Dozens of the nation's top scientists agreed. They resigned en masse from the agency's peer-review panels along with Gilman. Some accused the agency of "hucksterism" and charting a politically-driven path that was putting commercial product-development above science.


The latest shake-up at CPRIT caught Gilman's successor off-guard. Dr. Margaret Kripke, who was introduced to reporters Tuesday, acknowledged that she wasn't even sure who she would be answering to now that Gimson was stepping down. She said that although she wasn't with the agency when her predecessor announced his resignation, she was aware of the concerns and allegations.


"I don't think people would resign frivolously, so there must be some substance to those concerns," Kripke said.


Kripke also acknowledged the challenge of restocking the peer-review panels after the agency's credibility was so publicly smeared by some of the country's top scientists. She said she took the job because she felt the agency's mission and potential was too important to lose.


Only the National Institutes of Health doles out more cancer research dollars than CPRIT, which has awarded more than $700 million so far.
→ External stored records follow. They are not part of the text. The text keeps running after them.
(** X4: on one-dimensional arrays of any lengths the outcome of [err_func],
    the residuals it returns or the exception it raises, is the function
    [err_func_value] of the contents of its four arguments, whatever else
    the state holds; the array returned is a new one. *)
Theorem err_func_outcome (s : state) (p r Menc Menc_err : loc)
  (pv rs ms es : list R) :
  heap s !! p = Some (Array1 pv) →
  heap s !! r = Some (Array1 rs) →
  heap s !! Menc = Some (Array1 ms) →
  heap s !! Menc_err = Some (Array1 es) →
  match err_func_value pv rs ms es with
  | Ok res =>
      ∃ out s',
        err_func p r Menc Menc_err s = (Ok out, s') ∧
        heap s !! out = None ∧
        heap s' !! out = Some (Array1 res)
  | Raise e => ∃ s', err_func p r Menc Menc_err s = (Raise e, s')
  end.
Proof. apply err_func_run_any. Qed.

Lemma broadcast2_mismatch f xs ys :
  length xs ≠ length ys → length xs ≠ 1%nat → length ys ≠ 1%nat →
  broadcast2 f xs ys = Raise ValueError.
Proof.
  intros H H1 H2. unfold broadcast2. rewrite decide_False by done.
  destruct xs as [|x [|x' xs]]; try done;
    by destruct ys as [|y [|y' ys]].
Qed.
(** C3 (as the code has it): when the search ends in a fuzzy match
    (exact = false), the message handler sends the suggestion with the
    request for an exact name and nothing else, so no broker is displayed.
    The aggregation itself is not suppressed: the result of
    [search_brokers] carries the broker list of the guessed object. *)
Theorem fuzzy_match_shows_suggestion_only (WRatio : str -> str -> score)
    (file : option DataFrame) (districts_data : list (str * district_info))
    (now : datetime) (text : str) (r : found) :
  strip text <> [] ->
  district_request (strip text) = [] ->
  search_brokers WRatio file now (strip text) = Return (Found r) ->
  f_exact r = false ->
  handle_message WRatio file districts_data now text
  = Return [ReplySuggestion (f_object r)] /\
  exists df kept,
    load_data file = inl df /\
    date_window now DAYS (rows df) = Return kept /\
    f_brokers r =
      unique_brokers
        (filter (fun x => isin (Object x) (get_synonyms (f_object r)))
           kept).
Proof.
  intros Hq Hd Hs He. split.
  - unfold handle_message.
    destruct (strip text) as [|c q] eqn:Eq; [congruence|].
    rewrite Hd, Hs. cbn [bind]. rewrite He. reflexivity.
  - destruct (search_brokers_found _ _ _ _ _ Hs)
      as (df & kept & Hl & Hw & _ & Hb).
    exists df, kept. auto.
Qed.
(** * Shortest alternating paths (src/dsa.cpp)

    A shallow embedding of [Solution::shortestAlternatingPaths] and the
    verification of its breadth-first search over (node, colour) states. *)

From Equations Require Import Equations.
From stdpp Require Import base numbers option list sorting.

Local Open Scope Z_scope.

(** ** Machine integers *)

(** [int] is modelled as [Z]; [int_add] writes out the 32-bit wrap-around. *)
Definition INT_MAX : Z := 2147483647.

Definition wrap_int (z : Z) : Z := (z + 2 ^ 31) `mod` 2 ^ 32 - 2 ^ 31.

Definition int_add (a b : Z) : Z := wrap_int (a + b).

(** ** Vectors indexed by [int]

    [v[i]] on a [std::vector] has no bounds check: an index outside the vector
    is undefined behaviour, which the model reports as [None].  [None] is
    also the outcome of a vector constructor that throws.  So [Some] says
    that the code ran to its end with every access in bounds and nothing
    thrown; [None] says that it did not, and nothing more. *)
Section vector.
Context {A : Type}.

(** [std::vector<T> v(n, x)] with [n] an [int]: a negative [n] converts to a
    size above [max_size()] and the constructor throws
    [std::length_error]. *)
Definition vnew (n : Z) (x : A) : option (list A) :=
  if decide (0 ≤ n) then Some (replicate (Z.to_nat n) x) else None.

Definition vget (v : list A) (i : Z) : option A :=
  if decide (0 ≤ i) then v !! Z.to_nat i else None.

Definition vset (v : list A) (i : Z) (x : A) : option (list A) :=
  if decide (0 ≤ i < Z.of_nat (length v)) then Some (<[Z.to_nat i := x]> v)
  else None.
End vector.

(** ** Adjacency list (lines 12-14)

    Each entry of [adj[u]] is a pair (destination, colour); 0 is red and 1 is
    blue. *)
Definition adjacency : Type := list (list (Z * Z)).

(** [adj[edge[0]].push_back({edge[1], color})] *)
Definition add_edge (color : Z) (adj : adjacency) (edge : list Z)
    : option adjacency :=
  u ← vget edge 0;
  v ← vget edge 1;
  row ← vget adj u;
  vset adj u (row ++ [(v, color)]).

Fixpoint add_edges (color : Z) (edges : list (list Z)) (adj : adjacency)
    : option adjacency :=
  match edges with
  | [] => Some adj
  | edge :: rest => adj' ← add_edge color adj edge; add_edges color rest adj'
  end.

(** ** Search state (lines 16-36) *)
Record state : Type := State {
  dist : list Z;
  visited : list (list bool);
  q : list (Z * Z * Z)
}.

(** [visited[node][color] = true] *)
Definition mark (vis : list (list bool)) (node color : Z)
    : option (list (list bool)) :=
  row ← vget vis node;
  row' ← vset row color true;
  vset vis node row'.

(** The update of [dist[neighbor]] on line 53; [relax_min] is the source's. *)
Definition relax_min (old new : Z) : Z := Z.min old new.

(** The variant that assigns the new distance unconditionally. *)
Definition relax_assign (old new : Z) : Z := new.

Section search.
(** The search is parametrised by the distance update so that the source
    ([relax_min]) and the simplified variant ([relax_assign]) share the
    rest of the loop. *)
Variable relax : Z → Z → Z.

(** Body of the [for] loop over [adj[currentNode]] (lines 42-59). *)
Definition visit (currentDistance prevEdgeColor : Z) (st : state)
    (e : Z * Z) : option state :=
  let '(neighbor, edgeColor) := e in
  if decide (edgeColor ≠ prevEdgeColor) then
    row ← vget (visited st) neighbor;
    seen ← vget row edgeColor;
    if (seen : bool) then Some st
    else
      visited' ← mark (visited st) neighbor edgeColor;
      old ← vget (dist st) neighbor;
      dist' ← vset (dist st) neighbor
                (relax old (int_add currentDistance 1));
      Some (State dist' visited'
              (q st ++ [(neighbor, int_add currentDistance 1, edgeColor)]))
  else Some st.

Fixpoint explore (edges : list (Z * Z)) (currentDistance prevEdgeColor : Z)
    (st : state) : option state :=
  match edges with
  | [] => Some st
  | e :: rest =>
      st' ← visit currentDistance prevEdgeColor st e;
      explore rest currentDistance prevEdgeColor st'
  end.

(** One iteration of the [while] loop: pop the front, explore its edges.
    The caller guarantees the queue is not empty. *)
Definition bfs_iter (adj : adjacency) (front : Z * Z * Z)
    (rest : list (Z * Z * Z)) (st : state) : option state :=
  let '(currentNode, currentDistance, prevEdgeColor) := front in
  edges ← vget adj currentNode;
  explore edges currentDistance prevEdgeColor
    (State (dist st) (visited st) rest).
End search.

(** Number of [false] flags left in the visited matrix. *)
Definition unset (b : bool) : nat := if b then 0%nat else 1%nat.

Definition unvisited (vis : list (list bool)) : nat :=
  sum_list (map (λ row, sum_list (map unset row)) vis).

(** The loop variant: every push consumes one unvisited flag, every
    iteration pops one queue entry. *)
Definition variant (st : state) : nat :=
  (2 * unvisited (visited st) + length (q st))%nat.

(** *** The variant decreases *)

Lemma vget_Some {A} (v : list A) i x :
  vget v i = Some x ↔ 0 ≤ i ∧ v !! Z.to_nat i = Some x.
Proof. unfold vget. case_decide; [tauto|split; [done|lia]]. Qed.

Lemma vset_Some {A} (v : list A) i x v' :
  vset v i x = Some v' ↔
  0 ≤ i < Z.of_nat (length v) ∧ v' = <[Z.to_nat i := x]> v.
Proof.
  unfold vset. case_decide; [|split; [done|tauto]].
  split; [by intros [= <-]|by intros [_ ->]].
Qed.

Lemma sum_list_insert {A} (f : A → nat) (l : list A) i x y :
  l !! i = Some x →
  (sum_list (map f (<[i := y]> l)) + f x = sum_list (map f l) + f y)%nat.
Proof.
  revert i. induction l as [|a l IH]; intros [|i] Hi; simplify_eq/=.
  - lia.
  - specialize (IH _ Hi). lia.
Qed.

Lemma mark_unvisited vis node color row vis' :
  vget vis node = Some row →
  vget row color = Some false →
  mark vis node color = Some vis' →
  S (unvisited vis') = unvisited vis.
Proof.
  unfold mark. intros Hrow Hc Hm. rewrite Hrow in Hm. simpl in Hm.
  destruct (vset row color true) as [row'|] eqn:Hrow'; simplify_eq/=.
  apply vset_Some in Hrow' as [_ ->]. apply vset_Some in Hm as [_ ->].
  apply vget_Some in Hrow as [_ Hrow]. apply vget_Some in Hc as [_ Hc].
  unfold unvisited.
  pose proof (sum_list_insert (λ r, sum_list (map unset r)) vis _ _
                (<[Z.to_nat color := true]> row) Hrow) as H1.
  pose proof (sum_list_insert unset row _ _ true Hc) as H2.
  simpl in *. lia.
Qed.

(** Case analysis that keeps the equation, for the loop's termination. *)
Definition inspect {A : Type} (x : A) : {y : A | x = y} := exist _ x eq_refl.

Section variant.
Variable relax : Z → Z → Z.

(** A visit either leaves the state alone or trades one unvisited flag
    for one queue entry. *)
Lemma visit_cases d p st e st' :
  visit relax d p st e = Some st' →
  st' = st ∨
  (S (unvisited (visited st')) = unvisited (visited st) ∧
   ∃ x, q st' = q st ++ [x]).
Proof.
  unfold visit. destruct e as [v c]. case_decide; [|naive_solver].
  destruct (vget (visited st) v) as [row|] eqn:Hrow; [|done]. simpl.
  destruct (vget row c) as [[]|] eqn:Hc; [naive_solver| |done]. simpl.
  destruct (mark (visited st) v c) as [vis'|] eqn:Hm; [|done]. simpl.
  destruct (vget (dist st) v) as [old|]; [|done]. simpl.
  destruct (vset (dist st) v _) as [dist'|]; [|done]. simpl.
  intros [= <-]. right. simpl. split; [|eauto].
  eapply mark_unvisited; eauto.
Qed.

Lemma visit_variant d p st e st' :
  visit relax d p st e = Some st' → (variant st' ≤ variant st)%nat.
Proof.
  intros [->|[Hu [x Hq]]]%visit_cases; [done|].
  unfold variant. rewrite Hq, length_app. simpl. lia.
Qed.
Gov. Rick Perry told reporters in Houston on Tuesday that he wasn't previously aware of the resignation but said Gimson's decision to step down was his own.


Joining the mounting criticism of CPRIT is the woman credited with brainstorming the idea for the agency in the first place. Cathy Bonner, who served under former Texas Gov. Ann Richards, teamed with cancer survivor Lance Armstrong in selling Texas voters in 2007 on a constitutional amendment to create an unprecedented state-run effort to finance a war on disease.


Now Bonner says politics have sullied an agency that she said was built to fund research, not subsidize private companies.


"There appears to be a cover-up going on," Bonner said.


Peloton has declined comment about its award and has referred questions to CPRIT. The agency has said the company wasn't aware that its application was never scrutinized by an outside panel, as required under agency rules.